The base is a creamy vegan ricotta with the bold, warm summer flavors of roasted corn and roasted garlic. While the mac nuts add a hearty creaminess, a little lemon keeps it bight. Keeping the toppings purposely minimal, the shiitake mushrooms bring some extra umami and the kale just enough crisp. On a simple naan crust, this flatbread turned pizza is perfect for any summer night– and to bring along the next day to a picnic in the park.
- 1 package naan bread (any brand or DIY!)

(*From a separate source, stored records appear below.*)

(* ===== verification/UserHeap.v ===== *)
(** The heap of user programs: [userspace/runtime/runtime.rs], [Heap] and its
    [GlobalAlloc].

    As in [Allocator], the intrusive free list is the list of its nodes in link
    order and the allocation headers a finite map from header address to contents.
    The arenas come from the kernel, of which the heap relies on two calls: the class
    [Kernel] has the calls and [KernelLaws] what they promise (the kernel's side is
    [Umem]).  The lock is held over each operation, so each is one step. *)
From stdpp Require Import base list numbers option gmap.
From S2P Require Import Prelude Allocator.

Open Scope Z_scope.

Module UserHeap.
Import Allocator.

Class Kernel (K : Type) := {
  sys_heap_alloc : Z -> K -> Z * K;
  sys_heap_free : Z -> K -> Z * K
}.

Definition MAX_ARENAS : nat := 1024.
Definition ARENA_SIZE : Z := 131072.

(** [addr == 0] marks a free slot of [arenas]. *)
Record Heap (K : Type) := mkHeap {
  head : list FreeNode;
  arenas : list (Z * Z);
  hdrs : gmap Z AllocHeader;
  kernel : K
}.
Arguments mkHeap {K}. Arguments head {K}. Arguments arenas {K}. Arguments hdrs {K}. Arguments kernel {K}.

Section Ops.
Context {K : Type} `{Kernel K}.
Implicit Types h : Heap K.

(** [Heap::new] *)
Definition new (k : K) : Heap K := mkHeap [] (replicate MAX_ARENAS (0, 0)) ∅ k.
Definition set_head (l : list FreeNode) h : Heap K := mkHeap l (arenas h) (hdrs h) (kernel h).

(** The list after the node is linked between [prev] and [cur], merged with [cur] and
    then with [prev]; the loop that finds them is [Allocator.walk]. *)
Definition insert (addr size : Z) (l : list FreeNode) : list FreeNode :=
  let '(passed, rest) := walk addr [] l in
  let node := (size, rest) in
  let node := match rest with
              | cur :: next => if addr + size =? n_addr cur then (size + n_size cur, next) else node
              | [] => node
              end in
  match passed with
  | prev :: before =>
      if n_addr prev + n_size prev =? addr
      then reverse before ++ mkNode (n_addr prev) (n_size prev + node.1) :: node.2
      else reverse passed ++ mkNode addr node.1 :: node.2
  | [] => mkNode addr node.1 :: node.2
  end.

(** The first free slot takes the arena; with no free slot it is not recorded. *)
Definition record_arena (p want : Z) (slots : list (Z * Z)) : list (Z * Z) :=
  update_first (fun slot => slot.1 =? 0) (fun _ => (p, want)) slots.

Definition grow (min : Z) h : bool * Heap K :=
  let want := align_up (if ARENA_SIZE <? min then min else ARENA_SIZE) 4096 in
  let '(p, k) := sys_heap_alloc want (kernel h) in
  if (p =? 0) || (p =? u64_max) then (false, mkHeap (head h) (arenas h) (hdrs h) k)
  else (true, mkHeap (insert p want (head h)) (record_arena p want (arenas h)) (hdrs h) k).

(** Unlinks the first node that is exactly the arena. *)
Fixpoint unlink (a_addr a_size : Z) (passed l : list FreeNode) : option (list FreeNode) :=
  match l with
  | [] => None
  | cur :: next =>
      if (n_addr cur =? a_addr) && (n_size cur =? a_size) then Some (reverse passed ++ next)
      else unlink a_addr a_size (cur :: passed) next
  end.

(** The loop over the slots: what becomes of them, of the free list and of the kernel. *)
Fixpoint release_slots (slots : list (Z * Z)) (l : list FreeNode) (k : K) : list (Z * Z) * list FreeNode * K :=
  match slots with
  | [] => ([], l, k)
  | slot :: rest =>
      let '(slot', l', k') :=
        if slot.1 =? 0 then (slot, l, k)
        else match unlink slot.1 slot.2 [] l with
             | Some l' => ((0, 0), l', snd (sys_heap_free slot.1 k))
             | None => (slot, l, k)
             end in
      let '(rest', l'', k'') := release_slots rest l' k' in
      (slot' :: rest', l'', k'')
  end.

Definition release_empty_arenas h : Heap K :=
  let '(slots, l, k) := release_slots (arenas h) (head h) (kernel h) in mkHeap l slots (hdrs h) k.

(** [None] is the null pointer; the search loop is [Allocator.first_fit]. *)
Definition take (need header align : Z) h : option Z * Heap K :=
  match first_fit need [] (head h) with
  | None => (None, h)
  | Some (passed, cur, next) =>
      let addr := n_addr cur in
      let total := n_size cur in
      let l := reverse passed ++ next in
      let remainder := total - need in
      let '(kept, l) := if NODE_SIZE <=? remainder then (need, insert (addr + need) remainder l) else (total, l) in
      let user := align_up (addr + header) align in
      (Some user, mkHeap l (arenas h) (<[user - header := mkHeader addr kept]> (hdrs h)) (kernel h))
  end.

(** [GlobalAlloc::alloc]: the alignment and the need are computed as the kernel's
    allocator does. *)
Definition alloc (lsize lalign : Z) h : option Z * Heap K :=
  let header := HEADER in
  let align := eff_align lalign in
  let need := need_of lsize lalign in
  match take need header align h with
  | (Some ptr, h) => (Some ptr, h)
  | (None, h) =>
      match grow need h with
      | (true, h) => take need header align h
      | (false, h) => (None, h)
      end
  end.

(** [GlobalAlloc::dealloc]; [None] when no header is at [ptr - header]. *)
Definition dealloc (ptr : Z) h : option (Heap K) :=
  let header := HEADER in
  hdr ← hdrs h !! (ptr - header);
  let addr := block_addr hdr in
  let size := block_size hdr in
  Some (release_empty_arenas (set_head (insert addr size (head h)) h)).
End Ops.

(** * The free list as a set of bytes *)

(** A sorted and coalesced list is determined by the bytes it covers. *)
Lemma chain_canonical (e : Z) (l1 l2 : list FreeNode) :
  chain e l1 -> chain e l2 -> (forall x, cov x l1 = cov x l2) -> l1 = l2.
Proof.
  assert (forall e' b l (x : Z), chain e' (b :: l) -> x <= n_addr b + n_size b -> cov x (b :: l) = inb x b) as Hfst.
  { intros e' b l x (_ & _ & Hl) Hx. rewrite cov_cons, (cov_out_of_chain _ _ _ Hl Hx). lia. }
  assert (forall e' b l, chain e' (b :: l) -> cov (n_addr b) (b :: l) = 1) as Hat.
  { intros e' b l Hl. pose proof Hl as (_ & Hs & _). unfold NODE_SIZE in *. rewrite (Hfst e') by (done || lia). apply inb_1. lia. }
  revert e l2. induction l1 as [|b1 l1 IH]; intros e [|b2 l2] H1 H2 Hc; [done| | |].
  { specialize (Hc (n_addr b2)). rewrite (Hat _ _ _ H2) in Hc. done. }
  { specialize (Hc (n_addr b1)). rewrite (Hat _ _ _ H1) in Hc. done. }
  assert (b1 = b2) as ->.
  { pose proof (Hat _ _ _ H1) as Ha1. pose proof (Hat _ _ _ H2) as Ha2.
    pose proof H1 as (_ & Hs1 & _). pose proof H2 as (_ & Hs2 & _). unfold NODE_SIZE in *.
    assert (n_addr b1 = n_addr b2) as Ha.
    { destruct (Z.lt_trichotomy (n_addr b1) (n_addr b2)) as [Hlt|[?|Hlt]]; [|done|].
      - rewrite Hc, (Hfst _ _ _ _ H2) in Ha1 by lia. apply inb_1 in Ha1. lia.
      - rewrite <- Hc, (Hfst _ _ _ _ H1) in Ha2 by lia. apply inb_1 in Ha2. lia. }
    destruct (Z.lt_trichotomy (n_size b1) (n_size b2)) as [Hlt|[?|Hlt]].
    - specialize (Hc (n_addr b1 + n_size b1)). rewrite (Hfst _ _ _ _ H1), (Hfst _ _ _ _ H2) in Hc by lia.
      unfold inb in Hc. split_ifs; lia.
    - destruct b1, b2; simpl in *; congruence.
    - specialize (Hc (n_addr b1 + n_size b2)). rewrite (Hfst _ _ _ _ H1), (Hfst _ _ _ _ H2) in Hc by lia.
      unfold inb in Hc. split_ifs; lia. }
  f_equal. destruct H1 as (_ & _ & H1), H2 as (_ & _ & H2). apply (IH _ l2 H1 H2).
  intros x. specialize (Hc x). rewrite !cov_cons in Hc. lia.
Qed.

(** A byte of a chain is in one of its nodes, and a node of it is a maximal run. *)
Lemma cov_split (x : Z) (l1 l2 : list FreeNode) (b : FreeNode) : cov x (l1 ++ b :: l2) = inb x b + cov x (l1 ++ l2).
Proof. rewrite !cov_app, cov_cons. lia. Qed.

Definition free_run (a s : Z) (l : list FreeNode) : Prop :=
  (forall x, a <= x < a + s -> cov x l = 1) /\ cov (a - 1) l = 0 /\ cov (a + s) l = 0.

Lemma chain_node_run (e : Z) (l : list FreeNode) (b : FreeNode) :
  chain e l -> b ∈ l -> free_run (n_addr b) (n_size b) l.
Proof.
  revert e. induction l as [|c l IH]; intros e Hl Hb; [set_solver|].
  pose proof Hl as (H1 & H2 & H3). unfold NODE_SIZE in *. apply elem_of_cons in Hb as [->|Hb].
  - split_and!; [intros x Hx|..]; rewrite cov_cons, (cov_out_of_chain _ _ _ H3) by lia; unfold inb; split_ifs; lia.
  - destruct (IH _ H3 Hb) as (Hr & Hlo & Hhi).
    assert (n_addr c + n_size c < n_addr b) as Hlt.
    { clear IH Hr Hlo Hhi Hl H1. revert H3 Hb. generalize (n_addr c + n_size c). induction l as [|d l IH]; intros z; [set_solver|].
      intros (G1 & G2 & G3) [->|Hb]%elem_of_cons; [done|]. unfold NODE_SIZE in *. specialize (IH _ G3 Hb). lia. }
    pose proof (chain_sizes _ _ H3) as Hsz. rewrite Forall_forall in Hsz. specialize (Hsz b Hb). unfold NODE_SIZE in *.
    split_and!; [intros x Hx; rewrite cov_cons, Hr by done|rewrite cov_cons, Hlo|rewrite cov_cons, Hhi]; unfold inb; split_ifs; lia.
Qed.

Lemma chain_run_node (e a s : Z) (l : list FreeNode) :
  chain e l -> 0 < s -> free_run a s l -> mkNode a s ∈ l.
Proof.
  intros Hl Hs (Hr & Hlo & Hhi).
  assert (exists b, b ∈ l /\ inb a b = 1) as (b & Hb & Hin).
  { specialize (Hr a ltac:(lia)). clear -Hr. induction l as [|c l IH]; [done|]. rewrite cov_cons in Hr.
    destruct (decide (inb a c = 1)); [exists c; set_solver|]. destruct IH as (b & ? & ?); [|exists b; set_solver].
    assert (inb a c = 0); [|lia]. revert n. unfold inb. split_ifs; lia. }
  destruct (chain_node_run _ _ _ Hl Hb) as (Hr' & Hlo' & Hhi'). apply inb_1 in Hin.
  assert (n_addr b = a) as Ha.
  { destruct (decide (n_addr b = a)); [done|]. rewrite Hr' in Hlo by lia. done. }
  assert (n_size b = s) as Hsz.
  { destruct (Z.lt_trichotomy (n_size b) s) as [?|[?|?]]; [|done|].
    - rewrite Hr in Hhi' by lia. done.
    - rewrite Hr' in Hhi by lia. done. }
  by destruct b; simpl in *; subst.
Qed.

(** The unguarded insertion is the kernel allocator's on blocks of at least a node. *)
Lemma insert_nolock_eq (addr size : Z) (l : list FreeNode) :
  NODE_SIZE <= size -> insert addr size l = insert_nolock addr size l.
Proof.
  intros Hs. unfold insert, insert_nolock. rewrite (proj2 (Z.ltb_ge size NODE_SIZE)) by done.
  destruct (walk addr [] l) as [passed rest]. destruct rest as [|cur next]; [done|]. by destruct (_ =? n_addr cur).
Qed.

Lemma insert_chain (e addr size : Z) (l : list FreeNode) :
  NODE_SIZE <= size -> e < addr -> chain e l -> (forall x, inb x (mkNode addr size) + cov x l <= 1) ->
  chain e (insert addr size l) /\ forall x, cov x (insert addr size l) = inb x (mkNode addr size) + cov x l.
Proof.
  intros Hs He Hl Hd. rewrite insert_nolock_eq by done. split; [by apply chain_insert|].
  intros x. apply cov_insert; [done|by eapply chain_sizes].
Qed.

Definition free_all (bs l : list FreeNode) : list FreeNode := foldl (fun l b => insert (n_addr b) (n_size b) l) l bs.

Roasted Corn & Garlic Macadamia Ricotta
- 2 cups macadamia nuts, raw
- 1 tsp salt
- 1/2 lemon, juiced
- 1/2 cup water
- 2 heads garlic
- 1 can of corn (1.5 cups)
- 1 package shitake mushrooms, sliced
- 2 cups baby kale
- 1 tbsp olive oil and a drizzle to serve
- dash of salt
- Preheat oven to 400.
- Roast the garlic. First, cut the top off the garlic heads (leaving skin on), then partially wrap in foil, pour 1 tbsp of olive oil over each head, and wrap fully. Place in oven and bake for 45 minutes.
- Once garlic is in the oven, roast the corn. (If canned, first drain.) Place corn on a foil-lined baking pan and bake with the garlic for 20 minutes.
- Next, make the ricotta. Add mac nuts, salt, lemon juice and water to a food processor (or blender) and blend/pulse until about half combined. Then add in roasted corn and garlic (squeeze out each clove, should be a buttery texture) and blend another 15-30 seconds until fully combined. Add a little more salt and lemon juice to taste.
- Next, prep pizza toppings. First, warm 1 tbsp of olive oil in a frying pan on medium and sauté mushrooms for 5 minutes. Meanwhile, mix baby kale in a bowl with 1 tbsp of olive oil and massage for about 10 seconds until soft.
- Assemble your pizza(s)! Spread a healthy layer of ricotta on the naan/crust and top with kale and mushrooms.
- Bake for 15 minutes, until golden brown.
- Let cool for 5 minutes, drizzle some olive oil on top, then slice, serve, and savor!